El gobierno de Estados Unidos avanzará en su plan de apoderarse del territorio autónomo de Groenlandia, perteneciente a Dinamarca, según confirmó el presidente Donald Trump. A pesar de los llamados de las autoridades danesas y groenlandesas a respetar su integridad territorial, Trump aseguró que la intervención se llevará a cabo "les guste o no".

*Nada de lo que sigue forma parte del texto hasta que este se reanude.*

Definition pascal_case (name : list char) : Prop :=
  ∃ x l, name = x :: l ++ map one (String.list_ascii_of_string ".kt")
    ∧ ascii_char (λ a, (65 <=? code a) && (code a <=? 90)) x = true ∧ Forall (λ y, pascal_char y = true) l.

(** A literal that ends the text. *)
Lemma derives_last s c : (∃ c', derives (seqs [lit s; text_end]) c c' ∧ ahead c' = [])
  ↔ ahead c = map one (String.list_ascii_of_string s).
Proof.
  unfold seqs. cbn [fold_right]. setoid_rewrite derives_seq. setoid_rewrite derives_seq.
  setoid_rewrite derives_at. setoid_rewrite derives_eps. setoid_rewrite derives_lit_iff. split.
  - intros (c' & (d & [Ha Hd] & (e & [_ ->] & ->)) & Hn). by rewrite Ha, Hn, app_nil_r.
  - intros Ha. set (d := after (map one (String.list_ascii_of_string s)) c []). exists d. split; [|done]. exists d.
    split; [split; [cbn; by rewrite Ha, app_nil_r|done]|]. by exists d.
Qed.

Lemma place_start t : place t 0 = mkCursor [] t [].
Proof. unfold place. by rewrite take_0, drop_0. Qed.

Lemma fullmatch_then r s name : is_Some (re_fullmatch (seqs [r; lit s; text_end]) name) ↔
  ∃ d, derives r (mkCursor [] (chars name) []) d ∧ ahead d = map one (String.list_ascii_of_string s).
Proof.
  unfold is_Some. rewrite re_fullmatch_spec, place_start. change (seqs [r; lit s; text_end]) with (Seq r (seqs [lit s; text_end])).
  setoid_rewrite derives_seq. setoid_rewrite <-derives_last. naive_solver.
Qed.

Lemma snake_case_spec name : is_Some (re_fullmatch SNAKE_CASE name) ↔ snake_case (chars name).
Proof.
  unfold SNAKE_CASE, snake_case, lower_letter. rewrite fullmatch_then. split.
  - intros (d & [Hl|(e & (x & Hx & Ha & ->)%derives_cls & (l & Hl & Hb & _)%derives_rep_cls)%derives_seq]%derives_alt & Hd).
    + apply derives_lit_iff in Hl as [Ha _]. cbn [ahead] in Ha. rewrite Ha, Hd. eexists. split; [done|by left].
    + cbn [ahead] in Ha, Hb. exists (x :: l). rewrite Ha. cbn [ahead] in *. rewrite Hb, Hd. split; [done|]. right. by exists x, l.
  - intros (stem & -> & [->|(x & l & -> & Hx & Hl)]).
    + eexists. split; [apply d_alt_l, derives_lit|done].
    + exists (mkCursor (reverse l ++ [x]) (map one (String.list_ascii_of_string ".py")) []). split; [|done].
      apply d_alt_r, derives_seq. eexists. split; [by apply d_cls|]. apply derives_rep_cls. by exists l.
Qed.

Lemma pascal_case_spec name : is_Some (re_fullmatch PASCAL_CASE name) ↔ pascal_case (chars name).
Proof.
  unfold PASCAL_CASE, pascal_case, upper_letter. unfold is_Some. rewrite re_fullmatch_spec, place_start.
  change (seqs (Cls ?p :: ?q :: ?rs)) with (Seq (Cls p) (Seq q (seqs rs))). setoid_rewrite derives_seq. setoid_rewrite derives_seq. split.
  - intros (c' & (d & (x & Hx & Ha & Hd)%derives_cls & (e & (l & Hl & Hb & _)%derives_rep_cls & He)) & Hn).
    assert (ahead e = map one (String.list_ascii_of_string ".kt")) as Hk by (apply derives_last; by exists c').
    cbn [ahead] in Ha. exists x, l. rewrite Ha, Hb, Hk. by split_and!.
  - intros (x & l & -> & Hx & Hl).
    set (e := mkCursor (reverse l ++ [x]) (map one (String.list_ascii_of_string ".kt")) []).
    destruct (proj2 (derives_last ".kt" e) eq_refl) as (c' & Hc & Hn). exists c'. split; [|done].
    eexists. split; [by apply d_cls|]. exists e. split; [|done]. apply derives_rep_cls. by exists l.
Qed.

(** The validator reports nothing exactly when the versions differ. *)
Section versions.
Context (digit_other : char → bool) (int_other : string → option Z) (ROOT : fs_path).

(** The version of one tracked path, if it is a migration. *)
Definition version_of (p : fs_path) : result (option Z) :=
  relative ← relative_to p ROOT; migration_version digit_other int_other p relative.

Durante una rueda de prensa, el mandatario estadounidense reveló que la decisión responde no solo a la riqueza en minerales de Groenlandia y a la seguridad nacional que representaría para Estados Unidos, sino también a evitar que sea tomada antes por potencias como Rusia o China.
"Vamos a hacer algo en Groenlandia, les guste o no. Porque, si no lo hacemos, Rusia o China se apoderarán de Groenlandia, y no vamos a tener a Rusia ni a China como vecinos", sostuvo Trump con firmeza.
Esta no es la primera vez que el presidente estadounidense ha manifestado su interés por Groenlandia. Desde el inicio de su segundo mandato, Trump había afirmado en múltiples ocasiones que Estados Unidos "necesita" este territorio, al ser ampliamente rico en recursos. Incluso, había confesado haber descartado el uso de la fuerza para tomarlo, algo que ahora no ve viable.
Días atrás, después de la histórica intervención militar en Venezuela que resultó en la captura de Nicolás Maduro, Trump había coqueteado con esta posibilidad, afirmando que "necesitan" Groenlandia para garantizar la seguridad nacional, ya que Dinamarca "no está en capacidad de hacerlo".
La decisión de Trump de intervenir en Groenlandia se produce en un momento en el que Estados Unidos también ha anunciado ataques militares contra los cárteles de narcotráfico mexicanos, como parte de su lucha contra las drogas y la delincuencia. El presidente aseguró que el narcotráfico mexicano "está matando a 250 mil o 300 mil personas en nuestro país cada año", lo que, según considera, se ha vuelto insostenible.
La noticia ha generado una fuerte reacción en la comunidad internacional, con llamados a respetar la soberanía de Dinamarca y Groenlandia. Expertos en geopolítica advierten que la intervención estadounidense en la isla podría desencadenar una crisis diplomática de grandes proporciones.